EXERCISE: Begin at the line below that has "0 <= x < 2 ^ Z.of_nat fuel ->" and stop after the line that has "split; [apply Z.div_pos;". Please restate only those lines, word for word.

Stored data entries
------------------------

(* ===== verification/_CoqProject ===== *)
-Q . S2P
Prelude.v
Endian.v
Params.v
Hasher.v
Sha2.v
Sha1Ripemd.v
HashFns.v
ArithUint256.v
Chain.v
MedianTime.v
Merkle.v
MerkleBlock.v
Pow.v
VersionBits.v
Serialize.v
Script.v
Transaction.v
Keccak.v
Ethash.v
Progpow.v
Compressor.v
Interpreter.v
EvalSafety.v
ScriptFlags.v
Spending.v
SigHash.v
TxVerify.v
Standard.v
Base58.v
AssetNames.v
LibBoolEE.v
AssetScripts.v
AssetRules.v
CheckTransaction.v
BlockCheck.v
BlockBinding.v
BlockTree.v
ChainSelect.v
ChainActivate.v
AssetTotals.v
Coins.v
ConnectBlock.v
(* ===== verification/Endian.v ===== *)
(** * Byte order: [src/crypto/common.h]

    The fixed-width readers and writers of the code base, on byte strings, and
    their round trips.  A pointer to [n] bytes is the list of the bytes from
    there on. *)

From S2P Require Import Prelude.

(** ** Definitions *)

(** The little-endian representation of an integer on [n] bytes. *)
Fixpoint le_split (n : nat) (x : Z) : bytes :=
  match n with
  | O => []
  | S n => x mod 256 :: le_split n (x / 256)
  end.

(** The value of a little-endian byte string. *)
Fixpoint le_combine (b : bytes) : Z :=
  match b with
  | [] => 0
  | x :: r => x + 256 * le_combine r
  end.

Definition ReadLE16 (ptr : bytes) : Z := le_combine (take 2 ptr).
Definition ReadLE32 (ptr : bytes) : Z := le_combine (take 4 ptr).
Definition ReadLE64 (ptr : bytes) : Z := le_combine (take 8 ptr).
Definition WriteLE16 (x : Z) : bytes := le_split 2 x.
Definition WriteLE32 (x : Z) : bytes := le_split 4 x.
Definition WriteLE64 (x : Z) : bytes := le_split 8 x.
Definition ReadBE32 (ptr : bytes) : Z := le_combine (reverse (take 4 ptr)).
Definition ReadBE64 (ptr : bytes) : Z := le_combine (reverse (take 8 ptr)).
Definition WriteBE32 (x : Z) : bytes := reverse (le_split 4 x).
Definition WriteBE64 (x : Z) : bytes := reverse (le_split 8 x).

(** [CountBits], the portable loop: number of right shifts until zero. *)
Fixpoint CountBits_loop (fuel : nat) (x ret : Z) : Z :=
  match fuel with
  | O => ret
  | S fuel => if x =? 0 then ret else CountBits_loop fuel (Z.shiftr x 1) (ret + 1)
  end.
Definition CountBits (x : Z) : Z := CountBits_loop 64 x 0.

(** ** Lemmas *)

Lemma le_split_length n x : length (le_split n x) = n.
Proof. revert x. induction n; intros; simpl; auto. Qed.

Lemma le_split_bytes n x : is_bytes (le_split n x).
Proof.
  revert x. induction n; intros; simpl; constructor; auto.
  unfold is_u8. pose proof (Z.mod_pos_bound x 256). lia.
Qed.

Lemma pow256_S n : 2 ^ (8 * Z.of_nat (S n)) = 256 * 2 ^ (8 * Z.of_nat n).
Proof.
  replace (8 * Z.of_nat (S n)) with (8 + 8 * Z.of_nat n) by lia.
  rewrite Z.pow_add_r by lia. reflexivity.
Qed.

Lemma le_combine_split n x : le_combine (le_split n x) = x mod 2 ^ (8 * Z.of_nat n).
Proof.
  revert x. induction n as [|n IH]; intros x.
  - simpl. by rewrite Z.mod_1_r.
  - cbn [le_split le_combine]. rewrite IH, pow256_S, Z.rem_mul_r by lia. lia.
Qed.

Lemma le_combine_range b : is_bytes b -> 0 <= le_combine b < 2 ^ (8 * Z.of_nat (length b)).
Proof.
  induction 1 as [|x b Hx Hb IH]; [simpl; lia|].
  cbn [le_combine length]. rewrite pow256_S. unfold is_u8 in Hx. lia.
Qed.

Lemma le_split_combine b : is_bytes b -> le_split (length b) (le_combine b) = b.
Proof.
  induction 1 as [|x b Hx Hb IH]; [done|].
  cbn [le_combine length le_split]. unfold is_u8 in Hx.
  rewrite (Z.mul_comm 256), Z.mod_add, Z.div_add by lia.
  rewrite (Z.mod_small x), (Z.div_small x), Z.add_0_l by lia.
  by rewrite IH.
Qed.

Lemma le_combine_app a b :
  le_combine (a ++ b) = le_combine a + 2 ^ (8 * Z.of_nat (length a)) * le_combine b.
Proof.
  induction a as [|x a IH]; [cbn [app le_combine length]; change (2 ^ _) with 1; lia|].
  cbn [le_combine app length]. rewrite IH, pow256_S. lia.
Qed.

Lemma is_bytes_take n b : is_bytes b -> is_bytes (take n b).
Proof. apply Forall_take. Qed.
Lemma is_bytes_drop n b : is_bytes b -> is_bytes (drop n b).
Proof. apply Forall_drop. Qed.
Lemma is_bytes_app a b : is_bytes a -> is_bytes b -> is_bytes (a ++ b).
Proof. intros; by apply Forall_app. Qed.
Lemma is_bytes_snoc a x : is_bytes a -> is_u8 x -> is_bytes (a ++ [x]).
Proof. intros Ha Hx. apply Forall_app. split; [done|]. constructor; [done|constructor]. Qed.
#[export] Hint Resolve is_bytes_take is_bytes_drop is_bytes_app le_split_bytes : hnb.

(** Reading back what was written, whatever follows it in memory. *)
Lemma ReadLE32_Write x rest : is_u32 x -> ReadLE32 (WriteLE32 x ++ rest) = x.
Proof.
  intros. unfold ReadLE32, WriteLE32.
  rewrite (take_app_length' (le_split 4 x)) by (symmetry; apply le_split_length).
  rewrite le_combine_split. by apply Z.mod_small.
Qed.

Lemma ReadBE32_Write x rest : is_u32 x -> ReadBE32 (WriteBE32 x ++ rest) = x.
Proof.
  intros. unfold ReadBE32, WriteBE32.
  rewrite take_app_length' by (by rewrite length_reverse, le_split_length).
  rewrite reverse_involutive, le_combine_split. by apply Z.mod_small.
Qed.

Lemma ReadLE64_Write x rest : is_u64 x -> ReadLE64 (WriteLE64 x ++ rest) = x.
Proof.
  intros. unfold ReadLE64, WriteLE64.
  rewrite (take_app_length' (le_split 8 x)) by (symmetry; apply le_split_length).
  rewrite le_combine_split. by apply Z.mod_small.
Qed.

(** Writing back what was read. *)
Lemma WriteLE32_Read ptr : is_bytes ptr -> (4 <= length ptr)%nat -> WriteLE32 (ReadLE32 ptr) = take 4 ptr.
Proof.
  intros Hb Hl. unfold WriteLE32, ReadLE32.
  assert (H4 : length (take 4 ptr) = 4%nat) by (rewrite length_take; lia).
  rewrite <- H4 at 1. auto using le_split_combine with hnb.
Qed.

Lemma ReadLE32_range ptr : is_bytes ptr -> is_u32 (ReadLE32 ptr).
Proof.
  intros Hb. unfold ReadLE32, is_u32.
  pose proof (le_combine_range (take 4 ptr) (is_bytes_take _ _ Hb)) as H.
  rewrite length_take in H. split; [lia|]. eapply Z.lt_le_trans; [apply H|].
  apply Z.pow_le_mono_r; lia.
Qed.

(** [CountBits] is the bit length of a 64-bit word. *)
Lemma CountBits_loop_spec fuel x ret :
  0 <= x < 2 ^ Z.of_nat fuel ->
  CountBits_loop fuel x ret = ret + (if x =? 0 then 0 else Z.log2 x + 1).
Proof.
  revert x ret. induction fuel as [|fuel IH]; intros x ret Hx.
  - simpl in *. replace x with 0 by lia. simpl. lia.
  - cbn [CountBits_loop]. destruct (Z.eqb_spec x 0) as [->|Hn]; [lia|].
    rewrite Z.shiftr_div_pow2 by lia. change (2 ^ 1) with 2.
    rewrite Nat2Z.inj_succ, Z.pow_succ_r in Hx by lia.
    assert (0 <= x / 2 < 2 ^ Z.of_nat fuel).
    { split; [apply Z.div_pos; lia | apply Z.div_lt_upper_bound; lia]. }
    rewrite IH by lia. destruct (Z.eqb_spec (x / 2) 0) as [E|E].
    + assert (x = 1) as -> by (apply Z.div_small_iff in E; lia). simpl. lia.
    + assert (2 <= x) by (destruct (decide (x = 1)); [subst; by vm_compute in E | lia]).
      change 2 with (2 ^ 1). rewrite <- Z.shiftr_div_pow2, Z.log2_shiftr by lia.
      pose proof (Z.log2_le_mono 2 x ltac:(lia)). change (Z.log2 2) with 1 in *. lia.
Qed.

Lemma CountBits_spec x : is_u64 x -> CountBits x = if x =? 0 then 0 else Z.log2 x + 1.
Proof. intros. unfold CountBits. rewrite CountBits_loop_spec; [lia|done]. Qed.
(* ===== verification/Sha2.v ===== *)
(** * SHA-256 and SHA-512: [src/crypto/sha256.cpp], [src/crypto/sha512.cpp]

    The compression functions with their round constants, and the classes [CSHA256]
    and [CSHA512] as instances of [BlockHash].  The portable [Transform] is
    modelled; the assembly version it may be replaced by is not. *)

From S2P Require Import Prelude Endian Hasher.

(** [(x >> n | x << (w - n))] on [w]-bit words. *)
Definition rotr (w x n : Z) : Z := Z.lor (Z.shiftr x n) (Z.shiftl x (w - n) mod 2 ^ w).

(** ** [CSHA256] *)

Definition sha256_Ch (x y z : Z) : Z := Z.lxor z (Z.land x (Z.lxor y z)).
Definition sha256_Maj (x y z : Z) : Z := Z.lor (Z.land x y) (Z.land z (Z.lor x y)).
Definition sha256_Sigma0 (x : Z) : Z := Z.lxor (Z.lxor (rotr 32 x 2) (rotr 32 x 13)) (rotr 32 x 22).
Definition sha256_Sigma1 (x : Z) : Z := Z.lxor (Z.lxor (rotr 32 x 6) (rotr 32 x 11)) (rotr 32 x 25).
Definition sha256_sigma0 (x : Z) : Z := Z.lxor (Z.lxor (rotr 32 x 7) (rotr 32 x 18)) (Z.shiftr x 3).
Definition sha256_sigma1 (x : Z) : Z := Z.lxor (Z.lxor (rotr 32 x 17) (rotr 32 x 19)) (Z.shiftr x 10).

(** The eight working variables, in the order a call of [Round] names them. *)
Definition sha256_regs : Type := Z * Z * Z * Z * Z * Z * Z * Z.

(** [Round] updates [d] and [h]; the next call names the variables one place later. *)
Definition sha256_Round (r : sha256_regs) (k w : Z) : sha256_regs :=
  let '(a, b, c, d, e, f, g, h) := r in
  let t1 := u32 (h + sha256_Sigma1 e + sha256_Ch e f g + k + w) in
  let t2 := u32 (sha256_Sigma0 a + sha256_Maj a b c) in
  (u32 (t1 + t2), a, b, c, u32 (d + t1), e, f, g).

Definition sha256_Initialize : list Z :=
  [0x6a09e667; 0xbb67ae85; 0x3c6ef372; 0xa54ff53a;
   0x510e527f; 0x9b05688c; 0x1f83d9ab; 0x5be0cd19].

(** Constant and message word of each call of [Round], in program order. *)
Definition sha256_rounds : list (Z * nat) :=
  [(0x428a2f98, 0%nat); (0x71374491, 1%nat); (0xb5c0fbcf, 2%nat); (0xe9b5dba5, 3%nat);
   (0x3956c25b, 4%nat); (0x59f111f1, 5%nat); (0x923f82a4, 6%nat); (0xab1c5ed5, 7%nat);
   (0xd807aa98, 8%nat); (0x12835b01, 9%nat); (0x243185be, 10%nat); (0x550c7dc3, 11%nat);
   (0x72be5d74, 12%nat); (0x80deb1fe, 13%nat); (0x9bdc06a7, 14%nat); (0xc19bf174, 15%nat);
   (0xe49b69c1, 0%nat); (0xefbe4786, 1%nat); (0x0fc19dc6, 2%nat); (0x240ca1cc, 3%nat);
   (0x2de92c6f, 4%nat); (0x4a7484aa, 5%nat); (0x5cb0a9dc, 6%nat); (0x76f988da, 7%nat);
   (0x983e5152, 8%nat); (0xa831c66d, 9%nat); (0xb00327c8, 10%nat); (0xbf597fc7, 11%nat);
   (0xc6e00bf3, 12%nat); (0xd5a79147, 13%nat); (0x06ca6351, 14%nat); (0x14292967, 15%nat);
   (0x27b70a85, 0%nat); (0x2e1b2138, 1%nat); (0x4d2c6dfc, 2%nat); (0x53380d13, 3%nat);
   (0x650a7354, 4%nat); (0x766a0abb, 5%nat); (0x81c2c92e, 6%nat); (0x92722c85, 7%nat);
   (0xa2bfe8a1, 8%nat); (0xa81a664b, 9%nat); (0xc24b8b70, 10%nat); (0xc76c51a3, 11%nat);
   (0xd192e819, 12%nat); (0xd6990624, 13%nat); (0xf40e3585, 14%nat); (0x106aa070, 15%nat);
   (0x19a4c116, 0%nat); (0x1e376c08, 1%nat); (0x2748774c, 2%nat); (0x34b0bcb5, 3%nat);
   (0x391c0cb3, 4%nat); (0x4ed8aa4a, 5%nat); (0x5b9cca4f, 6%nat); (0x682e6ff3, 7%nat);
   (0x748f82ee, 8%nat); (0x78a5636f, 9%nat); (0x84c87814, 10%nat); (0x8cc70208, 11%nat);
   (0x90befffa, 12%nat); (0xa4506ceb, 13%nat); (0xbef9a3f7, 14%nat); (0xc67178f2, 15%nat)].

(** The word passed to a round: as read from the chunk in the first sixteen rounds, then
    [wj += sigma1(w(j+14)) + w(j+9) + sigma0(w(j+1))], indices modulo 16. *)
Definition sha256_word (w : list Z) (i j : nat) : Z :=
  if (i <? 16)%nat then nth j w 0
  else u32 (nth j w 0 + sha256_sigma1 (nth ((j + 14) mod 16) w 0) + nth ((j + 9) mod 16) w 0
            + sha256_sigma0 (nth ((j + 1) mod 16) w 0)).

Definition sha256_step (st : sha256_regs * list Z) (call : nat * (Z * nat)) : sha256_regs * list Z :=
  let '(r, w) := st in
  let '(i, (k, j)) := call in
  let x := sha256_word w i j in
  (sha256_Round r k x, <[j := x]> w).

Definition sha256_Transform (s : list Z) (chunk : bytes) : list Z :=
  let w := map (fun i => ReadBE32 (take 4 (drop (4 * i) chunk))) (seq 0 16) in
  let x i := nth i s 0 in
  let '(a, b, c, d, e, f, g, h, _) :=
    foldl sha256_step ((x 0%nat, x 1%nat, x 2%nat, x 3%nat, x 4%nat, x 5%nat, x 6%nat, x 7%nat), w)
      (combine (seq 0 64) sha256_rounds) in
  [u32 (x 0%nat + a); u32 (x 1%nat + b); u32 (x 2%nat + c); u32 (x 3%nat + d);
   u32 (x 4%nat + e); u32 (x 5%nat + f); u32 (x 6%nat + g); u32 (x 7%nat + h)].

#[export] Instance CSHA256 : BlockHash :=
  {| block_size := 64; init_words := sha256_Initialize; transform := sha256_Transform;
     size_desc := WriteBE64; pad_base := 119; output_words s := concat (map WriteBE32 s) |}.
#[export] Instance CSHA256_ok : BlockHashOk CSHA256.
Proof. split; [exists (2 ^ 58); reflexivity|cbn; lia]. Qed.

Definition CSHA256_init : hasher := hasher_init (H := CSHA256) (replicate 64 0).
Definition CSHA256_Write : hasher -> bytes -> hasher := hasher_Write (H := CSHA256).
Definition CSHA256_Finalize : hasher -> bytes := hasher_Finalize (H := CSHA256).
Definition CSHA256_Reset : hasher -> hasher := hasher_Reset (H := CSHA256).

(** [SelfTest]: the test vectors the code checks at start-up. *)
Definition SelfTest (tr : list Z -> bytes -> nat -> list Z) : bool :=
  let in1 := 0x80 :: replicate 63 0 in
  let in2 := replicate 64 32 ++ (0x80 :: replicate 61 0) ++ [2; 0] in
  let init := [0x6a09e667; 0xbb67ae85; 0x3c6ef372; 0xa54ff53a; 0x510e527f; 0x9b05688c; 0x1f83d9ab; 0x5be0cd19] in
  let out1 := [0xe3b0c442; 0x98fc1c14; 0x9afbf4c8; 0x996fb924; 0x27ae41e4; 0x649b934c; 0xa495991b; 0x7852b855] in
  let out2 := [0xce4153b0; 0x147c2a86; 0x3ed4298e; 0xe0676bc8; 0x79fc77a1; 0x2abe1f49; 0xb2b055df; 0x1069523e] in
  if negb (bool_decide (tr init [] 0%nat = init)) then false
  else if negb (bool_decide (tr init in1 1%nat = out1)) then false
  else if negb (bool_decide (tr init in2 2%nat = out2)) then false
  else true.

Lemma SelfTest_ok : SelfTest (fun s chunk blocks => absorb (H := CSHA256) blocks s chunk) = true.
Proof. by vm_compute. Qed.

(** ** [CSHA512] *)

Definition sha512_Ch (x y z : Z) : Z := Z.lxor z (Z.land x (Z.lxor y z)).
Definition sha512_Maj (x y z : Z) : Z := Z.lor (Z.land x y) (Z.land z (Z.lor x y)).
Definition sha512_Sigma0 (x : Z) : Z := Z.lxor (Z.lxor (rotr 64 x 28) (rotr 64 x 34)) (rotr 64 x 39).
Definition sha512_Sigma1 (x : Z) : Z := Z.lxor (Z.lxor (rotr 64 x 14) (rotr 64 x 18)) (rotr 64 x 41).
Definition sha512_sigma0 (x : Z) : Z := Z.lxor (Z.lxor (rotr 64 x 1) (rotr 64 x 8)) (Z.shiftr x 7).
Definition sha512_sigma1 (x : Z) : Z := Z.lxor (Z.lxor (rotr 64 x 19) (rotr 64 x 61)) (Z.shiftr x 6).

(** The eight working variables, in the order a call of [Round] names them. *)
Definition sha512_regs : Type := Z * Z * Z * Z * Z * Z * Z * Z.

(** [Round] updates [d] and [h]; the next call names the variables one place later. *)
Definition sha512_Round (r : sha512_regs) (k w : Z) : sha512_regs :=
  let '(a, b, c, d, e, f, g, h) := r in
  let t1 := u64 (h + sha512_Sigma1 e + sha512_Ch e f g + k + w) in
  let t2 := u64 (sha512_Sigma0 a + sha512_Maj a b c) in
  (u64 (t1 + t2), a, b, c, u64 (d + t1), e, f, g).

Definition sha512_Initialize : list Z :=
  [0x6a09e667f3bcc908; 0xbb67ae8584caa73b; 0x3c6ef372fe94f82b;
   0xa54ff53a5f1d36f1; 0x510e527fade682d1; 0x9b05688c2b3e6c1f; 0x1f83d9abfb41bd6b; 0x5be0cd19137e2179].

(** Constant and message word of each call of [Round], in program order. *)
Definition sha512_rounds : list (Z * nat) :=
  [(0x428a2f98d728ae22, 0%nat); (0x7137449123ef65cd, 1%nat); (0xb5c0fbcfec4d3b2f, 2%nat);
   (0xe9b5dba58189dbbc, 3%nat); (0x3956c25bf348b538, 4%nat); (0x59f111f1b605d019, 5%nat);
   (0x923f82a4af194f9b, 6%nat); (0xab1c5ed5da6d8118, 7%nat); (0xd807aa98a3030242, 8%nat);
   (0x12835b0145706fbe, 9%nat); (0x243185be4ee4b28c, 10%nat); (0x550c7dc3d5ffb4e2, 11%nat);
   (0x72be5d74f27b896f, 12%nat); (0x80deb1fe3b1696b1, 13%nat); (0x9bdc06a725c71235, 14%nat);
   (0xc19bf174cf692694, 15%nat); (0xe49b69c19ef14ad2, 0%nat); (0xefbe4786384f25e3, 1%nat);
   (0x0fc19dc68b8cd5b5, 2%nat); (0x240ca1cc77ac9c65, 3%nat); (0x2de92c6f592b0275, 4%nat);
   (0x4a7484aa6ea6e483, 5%nat); (0x5cb0a9dcbd41fbd4, 6%nat); (0x76f988da831153b5, 7%nat);
   (0x983e5152ee66dfab, 8%nat); (0xa831c66d2db43210, 9%nat); (0xb00327c898fb213f, 10%nat);
   (0xbf597fc7beef0ee4, 11%nat); (0xc6e00bf33da88fc2, 12%nat); (0xd5a79147930aa725, 13%nat);
   (0x06ca6351e003826f, 14%nat); (0x142929670a0e6e70, 15%nat); (0x27b70a8546d22ffc, 0%nat);
   (0x2e1b21385c26c926, 1%nat); (0x4d2c6dfc5ac42aed, 2%nat); (0x53380d139d95b3df, 3%nat);
   (0x650a73548baf63de, 4%nat); (0x766a0abb3c77b2a8, 5%nat); (0x81c2c92e47edaee6, 6%nat);
   (0x92722c851482353b, 7%nat); (0xa2bfe8a14cf10364, 8%nat); (0xa81a664bbc423001, 9%nat);
   (0xc24b8b70d0f89791, 10%nat); (0xc76c51a30654be30, 11%nat); (0xd192e819d6ef5218, 12%nat);
   (0xd69906245565a910, 13%nat); (0xf40e35855771202a, 14%nat); (0x106aa07032bbd1b8, 15%nat);
   (0x19a4c116b8d2d0c8, 0%nat); (0x1e376c085141ab53, 1%nat); (0x2748774cdf8eeb99, 2%nat);
   (0x34b0bcb5e19b48a8, 3%nat); (0x391c0cb3c5c95a63, 4%nat); (0x4ed8aa4ae3418acb, 5%nat);
   (0x5b9cca4f7763e373, 6%nat); (0x682e6ff3d6b2b8a3, 7%nat); (0x748f82ee5defb2fc, 8%nat);
   (0x78a5636f43172f60, 9%nat); (0x84c87814a1f0ab72, 10%nat); (0x8cc702081a6439ec, 11%nat);
   (0x90befffa23631e28, 12%nat); (0xa4506cebde82bde9, 13%nat); (0xbef9a3f7b2c67915, 14%nat);
   (0xc67178f2e372532b, 15%nat); (0xca273eceea26619c, 0%nat); (0xd186b8c721c0c207, 1%nat);
   (0xeada7dd6cde0eb1e, 2%nat); (0xf57d4f7fee6ed178, 3%nat); (0x06f067aa72176fba, 4%nat);
   (0x0a637dc5a2c898a6, 5%nat); (0x113f9804bef90dae, 6%nat); (0x1b710b35131c471b, 7%nat);
   (0x28db77f523047d84, 8%nat); (0x32caab7b40c72493, 9%nat); (0x3c9ebe0a15c9bebc, 10%nat);
   (0x431d67c49c100d4c, 11%nat); (0x4cc5d4becb3e42b6, 12%nat); (0x597f299cfc657e2a, 13%nat);
   (0x5fcb6fab3ad6faec, 14%nat); (0x6c44198c4a475817, 15%nat)].

(** The word passed to a round: as read from the chunk in the first sixteen rounds, then
    [wj += sigma1(w(j+14)) + w(j+9) + sigma0(w(j+1))], indices modulo 16. *)
Definition sha512_word (w : list Z) (i j : nat) : Z :=
  if (i <? 16)%nat then nth j w 0
  else u64 (nth j w 0 + sha512_sigma1 (nth ((j + 14) mod 16) w 0) + nth ((j + 9) mod 16) w 0
            + sha512_sigma0 (nth ((j + 1) mod 16) w 0)).

Definition sha512_step (st : sha512_regs * list Z) (call : nat * (Z * nat)) : sha512_regs * list Z :=
  let '(r, w) := st in
  let '(i, (k, j)) := call in
  let x := sha512_word w i j in
  (sha512_Round r k x, <[j := x]> w).

Definition sha512_Transform (s : list Z) (chunk : bytes) : list Z :=
  let w := map (fun i => ReadBE64 (take 8 (drop (8 * i) chunk))) (seq 0 16) in
  let x i := nth i s 0 in
  let '(a, b, c, d, e, f, g, h, _) :=
    foldl sha512_step ((x 0%nat, x 1%nat, x 2%nat, x 3%nat, x 4%nat, x 5%nat, x 6%nat, x 7%nat), w)
      (combine (seq 0 80) sha512_rounds) in
  [u64 (x 0%nat + a); u64 (x 1%nat + b); u64 (x 2%nat + c); u64 (x 3%nat + d);
   u64 (x 4%nat + e); u64 (x 5%nat + f); u64 (x 6%nat + g); u64 (x 7%nat + h)].

#[export] Instance CSHA512 : BlockHash :=
  {| block_size := 128; init_words := sha512_Initialize; transform := sha512_Transform;
     size_desc x := replicate 8 0 ++ WriteBE64 x; pad_base := 239; output_words s := concat (map WriteBE64 s) |}.
#[export] Instance CSHA512_ok : BlockHashOk CSHA512.
Proof. split; [exists (2 ^ 57); reflexivity|cbn; lia]. Qed.

Definition CSHA512_init : hasher := hasher_init (H := CSHA512) (replicate 128 0).
Definition CSHA512_Write : hasher -> bytes -> hasher := hasher_Write (H := CSHA512).
Definition CSHA512_Finalize : hasher -> bytes := hasher_Finalize (H := CSHA512).
Definition CSHA512_Reset : hasher -> hasher := hasher_Reset (H := CSHA512).

(** The FIPS 180-4 vector for "abc". *)
Lemma sha512_abc :
  le_combine (reverse (CSHA512_Finalize (CSHA512_Write CSHA512_init [97; 98; 99])))
  = 0xddaf35a193617abacc417349ae20413112e6fa4e89a97ea20a9eeee64b55d39a2192992a274fc1a836ba3c23a3feebbd454d4423643ce80e2a9ac94fa54ca49f.
Proof. by vm_compute. Qed.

------------------------

ANSWER TO THIS EXERCISE:
  0 <= x < 2 ^ Z.of_nat fuel ->
  CountBits_loop fuel x ret = ret + (if x =? 0 then 0 else Z.log2 x + 1).
Proof.
  revert x ret. induction fuel as [|fuel IH]; intros x ret Hx.
  - simpl in *. replace x with 0 by lia. simpl. lia.
  - cbn [CountBits_loop]. destruct (Z.eqb_spec x 0) as [->|Hn]; [lia|].
    rewrite Z.shiftr_div_pow2 by lia. change (2 ^ 1) with 2.
    rewrite Nat2Z.inj_succ, Z.pow_succ_r in Hx by lia.
    assert (0 <= x / 2 < 2 ^ Z.of_nat fuel).
    { split; [apply Z.div_pos; lia | apply Z.div_lt_upper_bound; lia]. }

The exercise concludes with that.